NCD rates increase steeply with age, and can also vary substantially by ethnicity. For example, in New Zealand, cardiovascular mortality rates in 2001–4 for Māori (indigenous New Zealanders) were 61, 605 and 1910 per 100,000 for the age groups 25–44, 45–64 and 65–74, respectively. The overall cardiovascular mortality rate for Māori aged 1–74 was 250 per 100,000, but the rate for the European/Other group was only one-third as high, at 83.7 per 100,000 (Blakely et al., 2007). Consideration of Māori health status is especially important from a policy perspective given the special status of Māori under Te Tiriti o Waitangi (a treaty that is widely seen as New Zealand's founding document) and the widely acknowledged and inequitable disparities in health outcomes and life expectancy between Māori and non-Māori (Ministry of Health, 2015).

These differences in mortality rates suggest that the benefits of physical activity, and therefore active transport, could be much greater in some age and ethnic groups than others. If the size of the health benefit varies by age and ethnicity, an equity-focused approach would also take account of differences in monetary valuations of health benefits by age and ethnicity.

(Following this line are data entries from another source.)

(* ===== verification/ServerTheorems.v ===== *)
(** * What the server promises

    The invariants of the whole process: whatever clients, workers and
    other servers do and whatever fails, the tables stay well formed and
    evolve as they should, and the hub stays consistent. *)

From stdpp Require Import base strings gmap sets list relations.
From S2P Require Import Prelude GoStrings Json JsonCodec JsonStruct WsEvents Errors GoTime Domain Hub HubTheorems Metrics World Repository PgMessages PgChats PgUsers Guarantee Invariant Evolution Laws Calls Scenario WriterTheorems Journal Credentials AuthService Redis RedisTheorems Broadcaster BroadcastTheorems Kafka Relay RelayTheorems MessageService MessageTheorems ChatTheorems AuthTheorems WsService Toys UserTheorems RateLimit RateLimitTheorems Http Handlers Router Config Wiring Server Steps SiteTheorems.

(** ** The server *)
Class ServerLaws {G : UuidGen} (R : relation DB) := {
  sv_storage :: StorageLaws R;
  sv_msgs actor req : guar R (run_msg app_writer app_metrics actor req)
}.

Section server.
Context {P : Prometheus} {G : UuidGen} {GL : UuidGenLaws G} {R : relation DB} {SVL : ServerLaws R} {B : Bcrypt} {J : Jwt} {RN : Rand} {RS : RedisServer} {K : KafkaBroker}.
Context {L : RateLimiter} {U : Upgrader}.
Variables (cfg : Config) (openAPISpec swaggerHTML : string) (scrape : samples → reply).

Abbreviation sguar := (SiteTheorems.sguar (R := R)).
Abbreviation server_ok := (SiteTheorems.server_ok (R := R)).
Abbreviation routes_ok := (SiteTheorems.routes_ok (R := R)).

(** Opening a connection is a step of the hub. *)
Definition accepted (open : gmap nat ID) (w : World) (r : result error ws_outcome) (w' : World) : Prop :=
  R (w_db w) (w_db w') ∧ env R w'
  ∧ rtc hub_step (open, w_hub w) (match r with Ok (Opened uid p) => <[p := uid]> open | _ => open end, w_hub w')
  ∧ http_samples (w_metrics w') = http_samples (w_metrics w).

Lemma accepted_plain open (m : M ws_outcome) w r w' :
  hguar R m → (∀ w1 o w2, m w1 = (Ok o, w2) → ∀ uid p, o ≠ Opened uid p) →
  env R w → m w = (r, w') → accepted open w r w'.
Proof.
  intros Hm Hne Hw H. pose proof (Hm _ _ _ Hw H) as (? & ? & Hreach & ?). split_and!; [done..| |done].
  destruct r as [[| |uid p]|e]; try by apply Hreach. by destruct (Hne _ _ _ H uid p).
Qed.

Lemma accepted_after {A} open (m : M A) w a w1 r w' :
  hguar R m → env R w → m w = (a, w1) → (env R w1 → accepted open w1 r w') → accepted open w r w'.
Proof.
  intros Hm Hw H Hk. apply Hm in H as (He & Hw1 & Hr & Hs); [|done]. destruct (Hk Hw1) as (He' & ? & Hr' & Hs').
  split_and!; [by etransitivity|done|etransitivity; [apply Hr|exact Hr']|by rewrite Hs'].
Qed.
(* ===== verification/Delivery.v ===== *)
(** * From a post to the connections of the chat

    The message service, the outbox, the relay, the broadcaster and the hub
    together, in the configuration without Kafka: what a client receives of
    the events the services wrote. *)

From stdpp Require Import base strings gmap sets list sorting.
From S2P Require Import Prelude GoStrings Uuid Json JsonCodec WsEvents Errors GoTime Domain Hub HubTheorems Metrics World Repository PgMessages PgChats Guarantee Invariant Evolution Laws Calls Scenario WriterTheorems MessageService MessageTheorems Credentials Redis Broadcaster BroadcastTheorems Kafka Relay RelayTheorems AuthService AuthTheorems Toys RateLimit RateLimitTheorems Http Router Config Wiring Server Steps ServerTheorems.

Local Open Scope Z_scope.

(** ** What a client is sent *)
Definition rec_envelope (rec : OutboxRec) : string := local_envelope (ob_event_type rec) (ob_payload rec).

(** The event is of a chat the user is a member of. *)
Definition addressed (d : DB) (u : ID) (rec : OutboxRec) : Prop :=
  match ob_chat_id rec with Some c => is_Some (db_members d !! (c, u)) | None => False end.
#[export] Instance addressed_dec d u rec : Decision (addressed d u rec).
Proof. unfold addressed. destruct (ob_chat_id rec); apply _. Defined.

Definition inbox (d : DB) (u : ID) (recs : list OutboxRec) : list string :=
  rec_envelope <$> filter (addressed d u) recs.

Definition enqueue_all (payloads : list string) (c : Client) : Client := foldl (λ c b, enqueue b c) c payloads.

(** A registered connection receives the events of its user's chats. *)
Definition receive (d : DB) (h : Hub) (recs : list OutboxRec) (p : nat) (c : Client) : Client :=
  if decide (p ∈ user_set (c_userID c) h) then enqueue_all (inbox d (c_userID c) recs) c else c.

(** What the columns of an event allow: its time has a year of four digits,
    its chat is a uuid. *)
Definition deliverable (rec : OutboxRec) : Prop :=
  sendable rec ∧ ∀ c, ob_chat_id rec = Some c → canonical c.

Record delivered (recs rest : list OutboxRec) (w w' : World) : Prop := mkDelivered {
  dl_quiet : quiet w';
  dl_wf : wf (w_db w');
  dl_tables : set_outbox ∅ (w_db w') = set_outbox ∅ (w_db w);
  dl_rest : pending_events (w_db w') = rest;
  dl_hub : hub_ok (w_hub w');
  dl_clients : h_clients (w_hub w') = h_clients (w_hub w);
  dl_heap p c : h_heap (w_hub w) !! p = Some c →
    h_heap (w_hub w') !! p = Some (receive (w_db w) (w_hub w) recs p c)
}.

Lemma enqueue_all_user l c : c_userID (enqueue_all l c) = c_userID c.
Proof. revert c. induction l as [|b l IH]; intros c; [done|]. simpl. by rewrite IH, enqueue_user. Qed.

Lemma receive_user d h recs p c : c_userID (receive d h recs p c) = c_userID c.
Proof. unfold receive. case_decide; [apply enqueue_all_user|done]. Qed.

Lemma receive_app d h recs1 recs2 p c :
  receive d h (recs1 ++ recs2) p c = receive d h recs2 p (receive d h recs1 p c).
Proof.
  unfold receive at 2. rewrite receive_user. unfold receive. case_decide; [|done].
  unfold inbox, enqueue_all. by rewrite filter_app, fmap_app, foldl_app.
Qed.

Lemma receive_ext d d' h h' recs p c :
  db_members d' = db_members d → h_clients h' = h_clients h → receive d' h' recs p c = receive d h recs p c.
Proof.
  intros Hm Hc. unfold receive, user_set. rewrite Hc. case_decide; [|done]. unfold inbox. do 2 f_equal.
  apply list_filter_iff. intros rec. unfold addressed. by rewrite Hm.
Qed.

Lemma tables_members d d' : set_outbox ∅ d' = set_outbox ∅ d → db_members d' = db_members d.
Proof. intros H. by apply (f_equal db_members) in H. Qed.

Lemma delivered_trans recs1 recs2 rest1 rest2 w w1 w2 :
  delivered recs1 rest1 w w1 → delivered recs2 rest2 w1 w2 → delivered (recs1 ++ recs2) rest2 w w2.
Proof.
  intros [_ _ Ht1 _ _ Hc1 Hp1] [? ? Ht2 ? ? Hc2 Hp2]. split; [done|done|congruence|done|done|congruence|].
  intros p c Hc. rewrite (Hp2 p _ (Hp1 p c Hc)), receive_app. f_equal.
  apply receive_ext; [by apply tables_members|done].
Qed.

(** ** The relay without Kafka *)
Section local.
Context {G : UuidGen} {GL : UuidGenLaws G} {K : KafkaBroker}.

Definition local_relay (k : option bool) (metrics : bool) : OutboxRelay := mkRelay k true false metrics.
Abbreviation deliver := (DeliverEnvelopeBytes true).

(** Delivering in a quiet world succeeds. *)
Lemma deliver_quiet chat payload w :
  quiet w → canonical chat →
  deliver chat payload w
  = (Ok (), set_hub (fan_out payload (cm_UserID <$> members_of (w_db w) chat) (w_hub w)) (bump_ids w)).
Proof.
  intros Hq Hc. unfold DeliverEnvelopeBytes, deliverPayload. cbn [negb].
  assert (chats_GetChatMembers chat w = (Ok (members_of (w_db w) chat), bump_ids w)) as Hcall.
  { unfold chats_GetChatMembers, pg_chat_repository, pg_GetChatMembers. rewrite call_quiet by done.
    unfold select_members, cast_uuid, mbind, eff_bind, of_result, get_state, mret, eff_ret.
    rewrite uuid_in_canonical by done. by destruct w. }
  rewrite (bind_ok _ _ _ _ _ Hcall). by rewrite send_all_run.
Qed.
(* ===== verification/Prelude.v ===== *)
(** * Verification of the strimserver controller

    The program is the C controller of a streaming server
    (src/core/controller/c/).  It decides which media containers should run,
    asks containerd to start and stop them, and reports its status over HTTP
    and WebSocket.

    ** How the program is put together

    - The controller core (core/controller.c) owns the state: the status of
      the paths, the current and desired state of the stages, the listeners.
      Every change is an action on one queue, consumed by one thread.  A
      reconcile action launches at most one op per stage on a pool of workers;
      an op carries the generation of its stage and a deadline, and a later
      fire supersedes it.
    - The stage ops (main.c, stage_stop_op and stage_start_op) talk to
      containerd, through the layout, mounts and argv of core/spec.c.
    - The HTTP lane (http/http_server.c) receives events, control commands and
      status queries, upgrades /subscribe to WebSocket and keeps four client
      slots; the callbacks of main.c translate its JSON to actions and the
      controller's notifications to frames.
    - main.c reads the configuration from the environment, possibly extended
      by an env file, prints its documentation, and wires the rest together;
      envfile.c also renders templates.
    - containerd is reached over a Unix socket by the gRPC client of
      containerd/h2c.c, with its own HTTP/2 framing, flow control and HPACK.
      containerd/containerd_client.c makes its calls: images, containers,
      tasks and events, with the snapshots of containerd/snapshots.c.
    - A new container's spec is the OCI document of containerd/oci_spec.c,
      with the device edits that containerd/cdi.c resolved from the CDI spec
      files of the host.
    - A listener thread of main.c turns task events into stage events.
    - run() of main.c starts everything, waits for a signal, and stops it in
      order; main() reads the flags.
    - Around the controller: the hook that posts path events (core/notify.c),
      the entrypoint of the mediamtx container (core/entrypoint.c), and the
      dynamic DNS client (tools/ddns).
    - A second controller, for an assembly port (alternate/c), has its own
      containerd operations in cc_ctr.c: a spec writer, a JSON extractor, an
      incremental SHA-256 and one function per call, over unary gRPC.  Its
      transport is cc_grpc.c, whose subscriptions call back from a poll loop;
      its HTTP lane is cc_http.c, over libwebsockets.
    - Supporting routines: SHA-1 and base64 (http/ws_crypto.c), SHA-256
      (containerd/sha256.c), a protobuf reader and writer
      (containerd/minipb.h) and the content-store read (containerd/content.c).

    ** Files

    - [Prelude] (this file): machine integers, C strings and buffers, list and
      option lemmas, tactics, hint databases.
    - [Wire]: the enum tables of controller.c and their string conversions.
    - [Controller], [ControllerFacts], [CtlSpec]: the controller's data and
      handlers (controller.c), their functional properties and the
      well-formedness invariant, the abstract specification of the nine
      actions and the refinement theorem.
    - [Sched], [SchedFacts], [PoolFacts], [GenFacts], [Scenario]: queue, worker
      pool and wait group as a labelled step relation [step]; liveness of
      submitters, accounting of ops, generations, shutdown; concrete runs.
    - [Wiring]: the routes, stages and tables run() builds.
    - [Hash], [Base64], [MiniPb]: the supporting routines and their standards.
    - [Http], [HttpFacts]: the request side of http_server.c.
    - [WsSlot], [WsFacts]: the WebSocket slots of http_server.c;
      [HttpServer]: the server around them, from start to
      destruction, and the listeners it registers.
    - [Double], [Config], [ConfigFacts], [DurationFacts]: doubles, the
      configuration of main.c, Go durations both ways.
    - [EnvFile], [EnvFileFacts]: envfile.c.
    - [Callbacks], [CallbacksFacts]: the functions of
      main.c between the HTTP lane and the controller.
    - [Json], [JsonFacts]: JSON documents as the yyjson calls see them, their
      text and a reader of it.
    - [Spec], [SpecFacts]: core/spec.c.
    - [StageOps], [StageOpsFacts]: the stop and start ops.
    - [Oci], [OciFacts], [OciText], [OciSpec]: oci_spec.c, the
      document it is to write, the text of every part, and the devices a
      written spec opens.
    - [Cdi], [CdiFacts], [CdiResolve], [CdiScenario]: cdi.c, its bounds, the
      reading of spec files, and the way from the files to a container's
      devices.
    - [Huffman], [Hpack], [HpackFacts], [HpackBlocks], [HpackSafe]: the HPACK
      part of h2c.c, RFC 7541 as its specification, and the bounds of its
      tables.
    - [H2cState], [H2c]: connection, streams and every operation of h2c.c;
      [H2cFacts] what one operation leaves alone, [H2cFrames] frames through
      the socket, [H2cReassembly] messages through DATA frames, [H2cSend]
      requests on the wire, [H2cWf] and [H2cPublic] the connection's
      invariant, [H2cTime] that calls return, [H2cScenario] concrete calls.
    - [Snapshots]: the codecs of snapshots.c.
    - [Client], [ClientOps]: containerd_client.c as programs over the calls
      it makes; [ClientFacts] their logic [wp], [ClientSpecs] and
      [ClientTasks] the operations one by one, [ClientSession] sequences of
      them and the client's properties, [ClientChain] the chain id,
      [ClientScenario] runs against a concrete daemon.
    - [Listener]: the listener thread of main.c.
    - [Run]: run(); [Main]: the ticker, the flags and main().
    - [CLib]: what the tools use of strtol, strstr, inet_pton and inet_ntop.
    - [Notify]: core/notify.c, with a reader of HTTP requests.
    - [Entrypoint]: core/entrypoint.c.
    - [DnsWire]: tools/ddns/dns_wire.c, with a reader of DNS
      messages; [Ddns] and [DdnsCheck]: the two commands of
      tools/ddns/main.c.
    - [CcSpec], [CcJson], [CcCtr]: alternate/c/cc_ctr.c, that is its spec
      writer, its JSON extractor with a grammar of JSON texts, and its digest
      and operations as programs over unary calls.  [CcHttp]: cc_http.c.
      [CcGrpc], [CcGrpcFacts]: cc_grpc.c, on the definitions of [Hpack] and
      [H2c] for the part of its text that repeats h2c.c.

    Definitions carry the C names.  A loop or a block of a longer function
    that needs a name of its own has one in the same file.

    ** How code is modelled

    - A w-bit integer is a [Z] with its wrap-around written out ([wrap]);
      enums are ints, so that out-of-range values reach the range checks.  A C
      string is the list of the bytes before its NUL; a pointer that may be
      NULL is an [option].  Undefined behaviour is a value of its own
      ([Undefined], [OverRead], or [None] where the comment says so).
    - Handlers are functions from the state to the reply, the new state and
      the effects (listener calls, launched jobs, socket events).
    - Threads are a step relation: one step per critical section, that is per
      region under the queue or pool mutex.  The clock, failing allocations
      and the results of ops are arguments of the step's label, so a theorem
      over all runs is a theorem over all their behaviours.
    - The stage ops are programs over the calls they make ([prog]), run by an
      interpreter.  The protocol theorem quantifies over every answer of
      every call; the convergence theorem runs them against a daemon model
      whose answers state what containerd documents.
    - The containerd client is a set of programs over the calls of h2c.c
      ([Client.prog]).  [wp] states what holds for every answer of the daemon
      and every failure; it also tracks whether the shared connection is up
      and what became of a connection of the operation's own, and is false
      when a call is made on a connection that is not up.  The generated
      protobuf codecs are the class [Codecs].
    - yyjson, wslay, libmicrohttpd, libcurl, c-ares, stdio, malloc, setenv,
      sockets and the gRPC stream are parameters: their results are arguments
      of the definitions.
    - run() is the list of what it does to its threads and objects, judged by
      the rules [permits] of their life cycles.
    - The HTTP/2 connection carries its socket and clock in its state: scripts
      of what read, send and poll report.  Undefined behaviour there (signed
      overflow, a copy past a buffer, a NULL pointer) sets [c_undefined]
      ([k_undefined] in the alternate transport, which also records the calls
      of its callbacks).  A run goes on after that, with wrapped values, so an
      invariant of all runs says something of the code only as long as nothing
      undefined was recorded.  Allocation is a predicate of the size for a
      whole run there: a size that can be had once can be had again.
    - Doubles (parse_go_duration) are binary64 numbers of the Standard
      Library's SpecFloat.

    ** What the theorems show

    - Core: every one of the nine actions implements the abstract
      specification (the call of listeners on a change of paths alone, on which
      header and code differ, is left open); every reachable state is well
      formed; a reconcile pass launches exactly
      the due ops and a second one launches nothing; teardown stops exactly
      the running stages; construction accepts only sound configurations.
    - Threads: no submitter waits for ever or is left asleep; the queue is first-in first-out
      with at most one reconcile; the wait group counts the ops; every fire
      is justified, at most one op per stage is current, a clear that takes
      effect belongs to a finished op, and nothing runs after wait_for_ops.
    - Stage ops: the protocol with containerd on every path, and convergence
      of a current op within its deadline from every state of the container.
    - HTTP and WebSocket: the POST contract, the handshake, the exact requests
      whose refusal reads past its buffer, the slot contract, exclusivity of
      slots, and closing at shutdown; requests and status pushes end to end.
    - Configuration: load_config is determined variable by variable; whole
      durations are exact; printed durations and printed examples read back;
      templates are rendered completely or not at all.
    - HTTP/2: frames and messages that fit the windows arrive as they were sent
      however the socket and the peer cut them; requests whose frames fit the
      frame buffer go out whole, within the peer's limits;
      header blocks mean what RFC 7541 says, both ways; every reachable
      connection satisfies its invariant, frames other than SETTINGS and
      WINDOW_UPDATE cause no undefined behaviour, and calls return once their
      deadline passes.
    - Containers: the spec's text reads back as the document its inputs mean;
      its rules open exactly the devices of the CDI edits; the CDI files,
      however they spell their specs, determine every edit (variables, mounts,
      nodes, hooks, groups) a container gets; a scan stays in its arrays.
    - Client: any sequence of operations keeps connections and handles in
      order and answers public codes; a container is created only with the
      configuration and on a snapshot of its own image, a task only on its container's mounts;
      snapshots are removed before containers, tasks killed before a forced
      deletion; the chain id is that of the OCI image specification; mounts
      are decoded exactly; the listener reports the task events it heard.
    - Start and stop: run() uses and releases its objects and threads in
      order whatever fails (two exceptions are stated exactly); no listener
      outlives the server; the ticker asks once per interval and returns after
      the signal; the flags mean what their spellings say.
    - Tools: the notifier's event reaches the controller and its exit code
      tells whether it was accepted; mediamtx is only started on a complete
      configuration; DNS packets are parsed exactly and read back; an update
      sends its fields and nothing else, and a check prints only what a name
      server of the domain answered.
    - Alternate controller: a spec is returned complete or refused, at every
      size of the buffer; the extractor finds what a document has at the path,
      and refuses truncated texts, for documents without fractions, exponents,
      empty objects and escapes of surrogates (which it misreads); the
      chain id is that of the OCI image specification; a task is only created
      on the mounts of its container's snapshot; a deletion removes the
      snapshot before the record.  Every request without upgrade headers is
      answered once, as its route and handler demand, and the answer reads
      back; slots, WebSockets and registered listeners stay paired.  The transport hands every message of a subscription to its
      callback once and in order, keeps its connections well formed and their
      receive windows full through any calls, and its calls return.
    - Routines: digests are those of FIPS 180-4; base64, protobuf and the enum
      tables round-trip; blobs are concatenated within their bound.

    ** Bounds and fuel

    - A varint has at most 10 bytes, which [mpb_rd_varint] also enforces; 20
      decimal digits suffice for 64 bits; the shutdown loop of the slots makes
      256 passes, as the code does.
    - Loops over text use the text's length plus one as fuel; every iteration
      consumes at least one character, and the theorems state the result, not
      only that a result would be right.
    - The Huffman trie has 1024 nodes as in the code, of which 513 are used;
      HPACK integers have at most five continuation bytes.  The frame reader
      is given one unit of fuel per event and byte, one more than it can use;
      the loops that wait for the peer take one unit per poll, and
      [calls_return] shows that enough fuel exists whenever time passes.
      The JSON extractor of cc_ctr.c has three units per byte: one for a
      value, one for its object or array, one for the loop over its members.
    - Generations wrap at 2^64; theorems that compare generations assume fewer
      than 2^64 steps.

    ** Not modelled

    The self tests of h2c.c and cc_grpc.c and the test programs and doubles
    (they are not part of the program), the logging to the standard error of
    the controller, generated code, nanopb and third-party libraries (the
    program only calls them), and the assembly of the alternate controller,
    whose handlers answer arbitrarily in the models of its C files. *)

From Stdlib Require Export ZArith Lia.
From stdpp Require Export base tactics numbers gmap strings list.
Lemma seed_stages_wf (scs : list strim_stage_config) (k : nat) (l : list strim_stage) :
  Forall stage_config_typed scs -> seed_stages (Z.of_nat k) scs = Some l ->
  length l = length scs /\ forall i s, l !! i = Some s -> stage_wf (k + i) s.
Proof.
  revert k l. induction scs as [|sc scs IH]; intros k l Ht Hs; simpl in *; [by simplify_eq|].
  apply Forall_cons in Ht as [[Hd Ha] Ht].
  destruct (sc_name sc =? Z.of_nat k) eqn:En; simpl in Hs; [|done].
  destruct (_ || _) eqn:Ev; [done|]. bool_props.
  replace (Z.of_nat k + 1) with (Z.of_nat (S k)) in Hs by lia.
  destruct (seed_stages _ scs) as [l'|] eqn:E; simplify_eq.
  destruct (IH _ _ Ht E) as [Hlen Hwf]. split; [simpl; congruence|].
  intros [|i] s Hi; simplify_eq/=.
  - rewrite Nat.add_0_r. split; [done | by apply valid_stage_state_iff.. | done].
  - replace (k + S i)%nat with (S k + i)%nat by lia. by apply Hwf.
Qed.

Lemma controller_new_facts (o : new_oracle) (cfg : strim_controller_config)
    (c : strim_controller) :
  config_typed cfg -> strim_controller_new o (Some cfg) true = inr c ->
  wf_controller c /\ c_listeners c = [] /\
  forall i s, c_stages c !! i = Some s -> s_in_flight_since s = 0 /\ s_op_generation s = 0.
Proof.
  intros [[Hlp Htp] [Hls Hts] Hpr Hcr] Hnew. unfold strim_controller_new in Hnew. simpl in Hnew.
  destruct (cc_inflight_timeout_ms cfg <=? 0) eqn:Et; [done|].
  destruct (cc_actions_buffer_size cfg =? 0) eqn:Eb; [done|].
  destruct (forallb _ _) eqn:Ep; [|done]. destruct (no_calloc o); [|done]. simpl in Hnew.
  destruct (seed_stages 0 _) as [stages|] eqn:Es; [|done].
  destruct (validate_and_copy_routes stages (cc_path_routes cfg) _ _ _) as [|pr] eqn:E1; [done|].
  destruct (validate_and_copy_routes stages (cc_control_routes cfg) _ _ _) as [|cr] eqn:E2; [done|].
  destruct (no_workerpool o); [|done]. simplify_eq/=. bool_props.
  destruct (copy_routes_wf _ _ _ _ _ _ Hpr E1) as [Hp Hpk].
  destruct (copy_routes_wf _ _ _ _ _ _ Hcr E2) as [Hc Hck].
  destruct (seed_stages_wf _ 0 _ Hts Es) as [Hlen Hwf].
  split; [split; simpl; try done; try congruence|].
  - apply Forall_forall. intros v Hv. apply valid_path_status_iff.
    { rewrite Forall_forall in Htp. by apply Htp. }
    rewrite forallb_forall in Ep. apply Ep. by apply list_elem_of_In.
  - split; [done|]. clear -Es. intros i s Hi. revert stages i Es Hi. generalize 0 at 1.
    induction (cc_stages cfg) as [|sc scs IH]; intros k l i Es Hi; simpl in *; [by simplify_eq|].
    destruct (negb _); [done|]. destruct (_ || _); [done|].
    destruct (seed_stages _ scs) eqn:E; simplify_eq. destruct i; simplify_eq/=; eauto.
Qed.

Some published analyses do allow for variations by age or ethnicity. The WHO HEAT tool for estimating the health economic benefits of transport projects allows for stratification by age (Kahlmeier et al., 2017), and a review of health economic analyses identified two reports that allowed for age variations (Cavill et al., 2008). In addition, Lindsay et al. calculated monetary valuations of distance travelled by cycling that were ethnicity-specific (Lindsay et al., 2011). The norm, however, is to use non-stratified approaches (Cavill et al., 2008). We are not aware of any analyses investigating variations by age and ethnicity within the same population.

Using data from New Zealand, a country with an average life expectancy at birth of 83.2 years for females and 79.5 years for males (Statistics New Zealand, 2015), we examine the extent to which health benefits from active transport are likely to vary by age and ethnicity, and the implications of those variations for health economic valuation of transport projects.